Gilbert Mapemba

Personal information
- Date of birth: 26 July 1985 (age 39)
- Height: 1.75 m (5 ft 9 in)
- Position(s): Defender

Senior career*
- Years: Team / Apps / (Gls)
- 2003–2004: Circle Cement FC
- 2005–2007: Buymore FC
- 2008–2011: CAPS United F.C.
- 2012–2014: Moroka Swallows

International career
- 2009–2013: Zimbabwe / 13 / (0)

= Gilbert Mapemba =

Zimbabwean footballer (born 1985)

Gilbert Mapemba (born 26 July 1985) is a Zimbabwean defender, generally playing at right back.

==Career==
Mapemba started his career at Circle Cement FC (Zimbabwe), playing there from 2003 to 2004. He then played for Buymore FC between 2005 and 2007. He then joined CAPS United F.C. from 2008 to 2011. He then went on to join the Moroka Swallows of South Africa, where he signed a three-year deal.
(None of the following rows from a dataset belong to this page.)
(* ===== verification/Delegation.v ===== *)
(** * Delegation of vesting shares

    The evaluator of delegate_vesting_shares for accounts and for token
    balances, the return of expired delegations, and the proof that the shares
    an account has delegated and received are always the sums of the rows that
    record them. *)

From S2P Require Import Prelude Config AccountName Uint128 SafeInt AssetSymbol Asset Manabar MapSum State Ledger Votes Vesting Payouts.
From stdpp Require Import gmap strings.
#[local] Open Scope Z_scope.

(** ** The rows the templates are generic over *)

(** [AccountType] is account_object or account_regular_balance_object: a stake
    is named by its account, or by account and liquid symbol. *)
Inductive stake_row : Type :=
| account_stake (n : name)
| token_stake (n : name) (s : Z).

#[global] Instance stake_row_eq_dec : EqDecision stake_row.
Proof. solve_decision. Defined.

Definition stake_owner (r : stake_row) : name :=
  match r with account_stake n => n | token_stake n _ => n end.

(** The liquid symbol of the shares. *)
Definition stake_symbol (r : stake_row) : Z :=
  match r with account_stake _ => freezone_SYMBOL | token_stake _ s => s end.

Definition find_stake (r : stake_row) (d : db) : option mana_account :=
  match r with
  | account_stake n => stake <$> accounts d !! n
  | token_stake n s => rb_stake <$> regular_balances d !! (n, s)
  end.

Definition put_stake (r : stake_row) (m : mana_account) : db → db :=
  match r with
  | account_stake n => set_accounts (alter (set_stake m) n)
  | token_stake n s => set_regular_balances (alter (λ b, RegularBalance (liquid b) m) (n, s))
  end.

(** [modify( row, f )] *)
Definition modify_stake (r : stake_row) (f : mana_account → res mana_account) (d : db) : res db :=
  m ← from_option_exn out_of_range (find_stake r d);
  m ← f m;
  mret (put_stake r m d).

Definition set_ma_delegated (v : Z) (m : mana_account) : mana_account :=
  ManaAccount (ma_vesting_shares m) (ma_received_vesting_shares m) v (ma_next_vesting_withdrawal m)
    (ma_vesting_withdraw_rate m) (ma_to_withdraw m) (ma_withdrawn m) (voting_manabar m) (downvote_manabar m).
Definition set_ma_received (v : Z) (m : mana_account) : mana_account :=
  ManaAccount (ma_vesting_shares m) v (ma_delegated_vesting_shares m) (ma_next_vesting_withdrawal m)
    (ma_vesting_withdraw_rate m) (ma_to_withdraw m) (ma_withdrawn m) (voting_manabar m) (downvote_manabar m).

(** ** What can be delegated *)

(** [( uint128_t( x ) * downvote_pool_percent / 100% ).to_int64()] *)
Definition downvote_part (x : Z) (g : global_properties) : res Z :=
  p ← mul_assign (uint128_of_i64 x) (uint128_of_i64 (downvote_pool_percent g));
  p ← div_assign p (uint128_of_i64 freezone_100_PERCENT);
  to_int64 p.

(** The shares whose part of the downvote mana is the current downvote mana. *)
Definition available_downvotes (m : mana_account) (d : db) : res Z :=
  let pct := downvote_pool_percent (gpo d) in
  let mana := current_mana (downvote_manabar m) in
  if has_hardfork freezone_HARDFORK_0_22 d then
    x ← mul_assign (uint128_of_i64 mana) (uint128_of_i64 freezone_100_PERCENT);
    x ← div_assign x (uint128_of_i64 pct);
    to_int64 (sub_assign (add_assign x (uint128_of_i64 (freezone_100_PERCENT / pct))) (uint128_of_i64 1))
  else
    mret (i64 (i64 (i64 (mana * freezone_100_PERCENT) ÷ pct + freezone_100_PERCENT / pct) - 1)).

(** Shares being powered down cannot be delegated; the mana excludes only the
    part of the current week. *)
Definition exclude_power_down (m : mana_account) (available : Z) : res Z :=
  if ma_next_vesting_withdrawal m <? time_point_sec_maximum then
    remaining ← safe_sub (ma_to_withdraw m) (ma_withdrawn m);
    if ma_vesting_withdraw_rate m <? remaining then
      let weekly_withdraw := Z.min (ma_vesting_withdraw_rate m) (i64 (ma_to_withdraw m - ma_withdrawn m)) in
      x ← safe_sub weekly_withdraw remaining;
      safe_add available x
    else mret available
  else mret available.

(** [available_shares] and [available_downvote_shares]; the mana of the
    delegator has been refreshed, [max_mana] was taken before. *)
Definition available_shares (max_mana : Z) (m : mana_account) (d : db) : res (Z * Z) :=
  if has_hardfork freezone_HARDFORK_0_20 d then
    let available := current_mana (voting_manabar m) in
    downvotes ← (if downvote_pool_percent (gpo d) =? 0 then mret available else available_downvotes m d);
    own ← safe_sub max_mana (ma_received_vesting_shares m);
    available ← exclude_power_down m (Z.min available own);
    downvotes ← exclude_power_down m (Z.min downvotes own);
    mret (available, downvotes)
  else
    x ← safe_sub (ma_vesting_shares m) (ma_delegated_vesting_shares m);
    remaining ← safe_sub (ma_to_withdraw m) (ma_withdrawn m);
    available ← safe_sub x remaining;
    mret (available, 0).

(** [min_delegation] and [min_update]. *)
Definition delegation_minimums (symbol : Z) (d : db) : res (Z * Z) :=
  if symbol =? VESTS_SYMBOL then
    let fee := account_creation_fee (staking d) in
    let in_vests x := p ← get_vesting_share_price (gpo d);
                      v ← asset_mul_price (Asset x freezone_SYMBOL) p;
                      mret (amount v) in
    if has_hardfork freezone_HARDFORK_0_20 d then
      x ← safe_div fee 3; min_delegation ← in_vests x;
      x ← safe_div fee 30; min_update ← in_vests x;
      mret (min_delegation, min_update)
    else
      x ← safe_mul fee 10; min_delegation ← in_vests x;
      min_update ← in_vests fee;
      mret (min_delegation, min_update)
  else mret (0, 0).
(* ===== verification/Staking.v ===== *)
(** * The staking system as a whole

    Voting, proxies, powering up and down, routes, delegations, claims and the
    block steps that pay out and return shares, composed: the invariants of
    the single components hold together, and every sequence of the operations
    keeps them. *)

From S2P Require Import Prelude Config AccountName Uint128 SafeInt AssetSymbol Asset Manabar MapSum State Ledger Votes Vesting Payouts Delegation Claims.
From stdpp Require Import gmap strings.
#[local] Open Scope Z_scope.

(** ** Operations that do not delegate *)

Definition row_kept (m m' : mana_account) : Prop :=
  (stake_ok m → stake_ok m')
  ∧ ma_delegated_vesting_shares m' = ma_delegated_vesting_shares m
  ∧ ma_received_vesting_shares m' = ma_received_vesting_shares m.

Lemma row_kept_refl m : row_kept m m.
Proof. by split_and!. Qed.
Lemma row_kept_trans m1 m2 m3 : row_kept m1 m2 → row_kept m2 m3 → row_kept m1 m3.
Proof. intros (H1 & ? & ?) (H2 & ? & ?). split_and!; [auto|congruence..]. Qed.

(** Stakes stay covered, and what they delegate and receive stays the same; a
    new stake has no delegations. *)
Record kept (d d' : db) : Prop := Kept {
  k_rows : ∀ r, real_row r →
    match find_stake r d with
    | Some m => ∃ m', find_stake r d' = Some m' ∧ row_kept m m'
    | None => ∀ m', find_stake r d' = Some m' →
        stake_ok m' ∧ ma_delegated_vesting_shares m' = 0 ∧ ma_received_vesting_shares m' = 0
    end;
  k_delegations : delegations (staking d') = delegations (staking d);
  k_expirations : expirations (staking d') = expirations (staking d);
  k_next_id : next_id d <= next_id d'
}.

#[global] Instance kept_refl : Reflexive kept.
Proof.
  intros d. split; try done. intros r Hr. destruct (find_stake r d) as [m|]; [|done]. exists m. split; [done|].
  apply row_kept_refl.
Qed.

#[global] Instance kept_trans : Transitive kept.
Proof.
  intros d1 d2 d3 [H1 E1 F1 N1] [H2 E2 F2 N2]. split; [|congruence|congruence|lia]. intros r Hr.
  specialize (H1 r Hr). specialize (H2 r Hr). destruct (find_stake r d1) as [m1|].
  - destruct H1 as (m2 & F & K1). rewrite F in H2. destruct H2 as (m3 & F3 & K2). exists m3. split; [done|].
    by eapply row_kept_trans.
  - intros m3 F3. destruct (find_stake r d2) as [m2|]; [|by apply H2]. destruct (H1 m2 eq_refl) as (S & D & R).
    destruct H2 as (m3' & F' & K & ? & ?). assert (m3' = m3) as -> by congruence. split_and!; [auto|congruence..].
Qed.

Lemma kept_stakes d d' :
  (∀ r, find_stake r d' = find_stake r d) → delegations (staking d') = delegations (staking d) →
  expirations (staking d') = expirations (staking d) → next_id d <= next_id d' → kept d d'.
Proof.
  intros E Ed Ee En. split; try done. intros r Hr. rewrite E. destruct (find_stake r d) as [m|]; [|done].
  exists m. split; [done|]. apply row_kept_refl.
Qed.

Lemma rows_ok_kept d d' : kept d d' → rows_ok d → rows_ok d'.
Proof.
  intros [H _ _ _] Hok r m' Hr F. specialize (H r Hr). destruct (find_stake r d) as [m|] eqn:E.
  - destruct H as (m1 & F1 & S & D & R). assert (m1 = m') as -> by congruence. destruct (Hok r m Hr E) as [S0 R0].
    rewrite R. auto.
  - destruct (H m' F) as (S & D & R). rewrite R. split; [done|lia].
Qed.

Lemma delegations_ok_kept d d' : kept d d' → delegations_ok d → delegations_ok d'.
Proof.
  intros [H Ed Ee En] [Hout Hin Hrows Hret].
  assert (∀ r, real_row r → stake_value ma_delegated_vesting_shares r d' = stake_value ma_delegated_vesting_shares r d
    ∧ stake_value ma_received_vesting_shares r d' = stake_value ma_received_vesting_shares r d) as Hv.
  { intros r Hr. specialize (H r Hr). unfold stake_value. destruct (find_stake r d) as [m|].
    - destruct H as (m1 & -> & _ & D & R). done.
    - destruct (find_stake r d') as [m1|]; [|done]. simpl. by destruct (H m1 eq_refl) as (_ & -> & ->). }
  split; rewrite ?Ed, ?Ee; try done.
  - intros r Hr. rewrite (proj1 (Hv r Hr)). by apply Hout.
  - intros r Hr. rewrite (proj2 (Hv r Hr)). by apply Hin.
  - intros i e He. destruct (Hret i e He) as (? & ? & ?). split_and!; [done|lia|done].
Qed.

(** The write of one stake. *)
Lemma kept_put_account n a a' d : accounts d !! n = Some a → row_kept (stake a) (stake a') → kept d (put_account n a' d).
Proof.
  intros Ha Hk. split; try done. intros r Hr. assert (kept d d) as [H _ _ _] by done. specialize (H r Hr).
  destruct r as [m|m s]; [|exact H]. simpl. destruct (decide (m = n)) as [->|Hne].
  - rewrite Ha, lookup_insert_eq. simpl. eauto.
  - by rewrite lookup_insert_ne.
Qed.

Lemma stake_ok_shares m v : stake_ok m → ma_vesting_shares m <= v < 2 ^ 63 → stake_ok (set_ma_vesting v m).
Proof.
  intros [Hv Hd Hr Ht Hw Hn Hdown] Hx. split; cbn; try done; try lia.
  intros Hne. destruct (Hdown Hne) as (? & ? & ?). split_and!; [done|done|lia].
Qed.

(** A stake that gains shares. *)
Lemma row_kept_gain m x v :
  0 <= x → safe_add (ma_vesting_shares m) x = Ok v → row_kept m (set_ma_vesting v m).
Proof.
  intros Hx H. split_and!; try done. intros S. apply stake_ok_shares; [done|]. pose proof (so_shares _ S).
  unfold safe_add in H. res_inv. bools. repeat case_match; bools; lia.
Qed.

Lemma row_kept_mana m m' : mana_only m m' → row_kept m m'.
Proof. intros (v & w & ->). split_and!; try done. intros S. by eapply stake_ok_mana, mana_only_set. Qed.

(** ** Operations that touch neither stakes nor votes *)

Record still (d d' : db) : Prop := Still {
  s_kept : kept d d';
  s_view : voting_view <$> accounts d' = voting_view <$> accounts d;
  s_witnesses : witnesses (staking d') = witnesses (staking d);
  s_witness_votes : witness_votes (staking d') = witness_votes (staking d);
  s_routes : routes_ok d → routes_ok d';
  s_total : total_vesting_shares (gpo d') = total_vesting_shares (gpo d);
  s_now : now d' = now d;
  s_hardforks : processed_hardforks d' = processed_hardforks d;
  s_token_keys : dom (sst_tokens d') = dom (sst_tokens d)
}.

#[global] Instance still_refl : Reflexive still.
Proof. by split. Qed.
#[global] Instance still_trans : Transitive still.
Proof. intros d1 d2 d3 [] []. split; [by etrans|congruence|congruence|congruence|auto|congruence..]. Qed.

(** A stake whose shares stay the same. *)
Lemma still_put_stake n a m d :
  accounts d !! n = Some a → row_kept (stake a) m → ma_vesting_shares m = ma_vesting_shares (stake a) →
  still d (put_account n (set_stake m a) d).
Proof.
  intros Ha Hk Hv. split; try done; [by eapply kept_put_account|]. apply (view_put _ a); [done|].
  unfold voting_view, vesting_shares. by rewrite <- Hv.
Qed.

Lemma still_put_account n a a' d :
  accounts d !! n = Some a → stake a' = stake a → proxy a' = proxy a → proxied_vsf_votes a' = proxied_vsf_votes a →
  still d (put_account n a' d).
Proof.
  intros Ha Es Ep Eq. split; try done.
  - eapply kept_put_account; [done|]. rewrite Es. apply row_kept_refl.
  - apply (view_put _ a); [done|]. unfold voting_view, vesting_shares. by rewrite Es, Ep, Eq.
Qed.

Lemma stake_ok_initial : stake_ok initial_stake.
Proof. split; cbn; unfold time_point_sec_maximum; try lia; done. Qed.

Lemma still_regular key b' d :
  row_kept (from_option rb_stake initial_stake (regular_balances d !! key)) (rb_stake b') →
  still d (set_regular_balances (λ _, <[key := b']> (regular_balances d)) d).
Proof.
  intros Hk. split; try done. split; try done. intros r Hr. assert (kept d d) as [H _ _ _] by done. specialize (H r Hr).
  destruct r as [m|m s]; [exact H|]. simpl. destruct (decide ((m, s) = key)) as [<-|Hne].
  - rewrite lookup_insert_eq. destruct (regular_balances d !! (m, s)); simpl in *; [by eauto|].
    intros m' [= <-]. destruct Hk as (S & -> & ->). split_and!; [apply S, stake_ok_initial|done|done].
  - by rewrite lookup_insert_ne.
Qed.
He was part of the Moroka Swallows team which finished second in the local Premiership for the 2011–12 season, and which won The MTN8 in 2012.

Mapemba's contract with Moroka Swallows was not renewed because of the "5 foreign player policy" in the South African Premier Soccer League, as the team wanted to add foreign strikers. He currently is a free agent.